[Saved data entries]
Lemma status_run_outstanding events : ∀ page,
  (sends (run page events).2 + outstanding page =
   length (js_filter ends_save (run page events).2) + outstanding (run page events).1)%nat.
Proof.
  induction events as [|ev events IH]; intros page; cbn [status_run]; [done|].
  pose proof (status_step_outstanding page ev) as H. destruct (step page ev) as [page1 actions]. cbn [fst snd] in H.
  specialize (IH page1). destruct (run page1 events) as [page2 log]. cbn [fst snd] in *. unfold sends in *.
  cbn [mbind list_bind]. rewrite js_filter_app, length_app, js_filter_cons. cbn [snd].
  destruct (ends_save _); cbn [length]; lia.
Qed.
End status_facts.

Section refreshing.
Context (canUpdate latest_callbacks : bool).

(** What the success of an update refreshes. *)
Lemma status_step_refreshes page ev :
  (∃ keys, Invalidate keys ∈ (status_step canUpdate latest_callbacks page ev).2) ↔ is_saving page = true ∧ ev = Settled None.
Proof.
  unfold is_saving. destruct ev as [| |status| |failure]; cbn [status_step].
  1-3: by split; [intros [keys Hk%not_elem_of_nil]|intros [_ ?]].
  - split; [|by intros [_ ?]]. intros [keys Hk]. exfalso. revert Hk. destruct (status_controls canUpdate page) as [[[shown key] d]|]; cbn.
    + by case_bool_decide; cbn; [intros Hk%not_elem_of_nil|intros Hk%list_elem_of_singleton].
    + by intros Hk%not_elem_of_nil.
  - destruct (st_mutation page), failure; cbn; split; try (by intros [keys Hk%not_elem_of_nil]); try (by intros [??]).
    all: first [by intros [keys Hk%list_elem_of_singleton]|intros _; eexists; by left].
Qed.
Lemma status_step_saved page saved s : st_mutation page = Saving saved s →
  ∃ keys, (status_step canUpdate latest_callbacks page (Settled None)).2 = [Invalidate keys] ∧
    (∀ rest name, name ∈ [u! "incidents"; u! "incident-workbench-queue"; u! "endpoints"; u! "dashboard"] →
       refreshed keys (KText name :: rest) = true) ∧
    (latest_callbacks = false ∨ st_incidentId page = saved →
     ∀ rest, refreshed keys (KText (u! "incident") :: KNumber saved :: rest) = true).
Proof.
  intros E. cbn [status_step]. rewrite E. eexists. split; [done|]. split.
  - intros rest name Hn. set_unfold in Hn. unfold refreshed, js_some, invalidateIncidentData.
    destruct_or! Hn; subst name; cbn; rewrite ?take_0; repeat (case_bool_decide; [done|]); done.
  - intros Hcase rest. assert ((if latest_callbacks then st_incidentId page else saved) = saved) as ->.
    { destruct latest_callbacks; [|done]. by destruct Hcase. }
    unfold refreshed, js_some, invalidateIncidentData. cbn. by rewrite !bool_decide_eq_true_2 by done.
Qed.
End refreshing.


(** ** The parts fit the queries *)

(** With an incident on the page every failed query is reported, the queue's note and its
    panel exclude each other, and the panel never has to say that it is empty. *)
Lemma incident_parts_complete id params result queue investigation timeline pid tree incident :
  q_data result = Some incident →
  let parts := incident_page_parts (Some id) params result queue investigation timeline pid tree in
  DetailShown incident ∈ parts ∧
  (∀ e, q_error result = Some e → DetailFailed e ∈ parts) ∧
  (∀ e, q_error investigation = Some e → InvestigationFailed e ∈ parts) ∧
  (∀ e, q_error timeline = Some e → TimelineFailed e ∈ parts) ∧
  (∀ e, q_error tree = Some e → ProcessFailed e ∈ parts) ∧
  (QueuePanel ∈ parts ↔ QueueCleared (queueUrl params) ∉ parts) ∧
  (QueueCleared (queueUrl params) ∈ parts ↔ queue = QData [] None).
Proof.
  intros Hd. cbn zeta. unfold incident_page_parts. rewrite Hd.
  assert (∀ {A} (part : Rejection → IncidentPart) (q : QueryResult A) e, q_error q = Some e → part e ∈ part_failed part q) as Hf.
  { intros A part q e He. unfold part_failed. rewrite He. by left. }
  set (rest := [DetailShown incident] ++ _).
  assert (∀ part, part ∈ rest → part ≠ QueuePanel ∧ ∀ link, part ≠ QueueCleared link) as Hrest.
  { unfold rest, part_loading, part_failed, part_shown. intros part Hp.
    rewrite !elem_of_app in Hp. destruct_or! Hp; repeat case_match;
      (apply list_elem_of_singleton in Hp as -> || by apply not_elem_of_nil in Hp); by split. }
  assert (∀ part, part ∈ part_loading DetailLoading result ++ part_failed DetailFailed result → part ≠ QueuePanel ∧ ∀ link, part ≠ QueueCleared link) as Hhead.
  { unfold part_loading, part_failed. intros part Hp. rewrite elem_of_app in Hp. destruct Hp as [Hp|Hp]; repeat case_match;
      (apply list_elem_of_singleton in Hp as -> || by apply not_elem_of_nil in Hp); by split. }
  rewrite app_assoc. set (head := part_loading DetailLoading result ++ _) in *. assert (DetailShown incident ∈ rest) as H0 by (apply elem_of_app; left; by left).
  assert (QueuePanel ∉ head ∧ QueuePanel ∉ rest) as [HQ1 HQ2] by (split; intros HQ; [by apply Hhead in HQ as []|by apply Hrest in HQ as []]).
  assert (QueueCleared (queueUrl params) ∉ head ∧ QueueCleared (queueUrl params) ∉ rest) as [HC1 HC2].
  { split; intros HC; [apply Hhead in HC as [_ HC]|apply Hrest in HC as [_ HC]]; by apply (HC (queueUrl params)). }
  split_and!.
  - rewrite !elem_of_app. auto.
  - intros e He. apply elem_of_app. left. apply elem_of_app. right. by apply (Hf _ DetailFailed).
  - intros e He. pose proof (Hf _ InvestigationFailed _ e He). unfold rest. rewrite !elem_of_app. tauto.
  - intros e He. pose proof (Hf _ TimelineFailed _ e He). unfold rest. rewrite !elem_of_app. tauto.
  - intros e He. pose proof (Hf _ ProcessFailed _ e He). unfold rest. rewrite !elem_of_app. tauto.
  - clearbody head rest. rewrite !elem_of_app. destruct (showQueue queue); (split; [set_solver|]); intros HC.
    + right. right. left. by left.
    + exfalso. apply HC. right. left. by left.
  - clearbody head rest. rewrite !elem_of_app. split.
    + intros HC. destruct (showQueue queue) eqn:E; [set_solver|].
      unfold showQueue in E. destruct queue as [|e|[|i l] [e|]]; done.
    + intros ->. cbn. right. left. by left.
Qed.

Lemma queue_never_empty `{DateHost} t medium locale id params queue : showQueue queue = true →
  IncidentQueue t medium locale id params queue ≠ Some QueueEmpty.
Proof.
  unfold showQueue, IncidentQueue. destruct queue as [|e|[|i l] [e|]]; try done. cbn. intros _.
  destruct (queue_row _ _ _ _ _ i); cbn; [|done]. by destruct (mapM _ l).
Qed.

(** The dialog shows what the panel shows, without the button that opens it. *)
Lemma dialog_same `{DateHost} t medium locale graphEnabled investigation selection panel :
  IncidentInvestigation t medium locale graphEnabled true investigation selection = Some panel →
  ∃ stage, ip_dialog panel = Some stage ∧ stage_expandable stage = false ∧ stage_expandable (ip_stage panel) = true ∧
    stage_legend stage = stage_legend (ip_stage panel) ∧ stage_edges stage = stage_edges (ip_stage panel) ∧
    stage_graph stage = stage_graph (ip_stage panel) ∧ stage_selected stage = stage_selected (ip_stage panel).
Proof.
  unfold IncidentInvestigation, InvestigationStage. intros Hp.
  destruct (localizedInvestigation t investigation) as [loc|]; [|done]. cbn in Hp.
  destruct (mapM _ _) as [ws|]; [|done]. cbn in Hp.
  destruct (if showGraph graphEnabled loc then _ else _) as [g|]; [|done]. cbn in Hp.
  destruct (SelectedContext _ _ _ _ _) as [sel|]; [|done]. cbn in Hp.
  destruct (match inv_edges loc with [] => _ | _ => _ end) as [table|]; [|done]. cbn in Hp.
  injection Hp as <-. by eexists.
Qed.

WHAT YOU HAVE TO DO
The entries above hold a line with "(QueueCleared (queueUrl params) ∈" and a later line with "part_shown. intros part Hp.". Write out exactly those lines and all lines between, nothing more.

SOLUTION TO THIS EXERCISE
  (QueueCleared (queueUrl params) ∈ parts ↔ queue = QData [] None).
Proof.
  intros Hd. cbn zeta. unfold incident_page_parts. rewrite Hd.
  assert (∀ {A} (part : Rejection → IncidentPart) (q : QueryResult A) e, q_error q = Some e → part e ∈ part_failed part q) as Hf.
  { intros A part q e He. unfold part_failed. rewrite He. by left. }
  set (rest := [DetailShown incident] ++ _).
  assert (∀ part, part ∈ rest → part ≠ QueuePanel ∧ ∀ link, part ≠ QueueCleared link) as Hrest.
  { unfold rest, part_loading, part_failed, part_shown. intros part Hp.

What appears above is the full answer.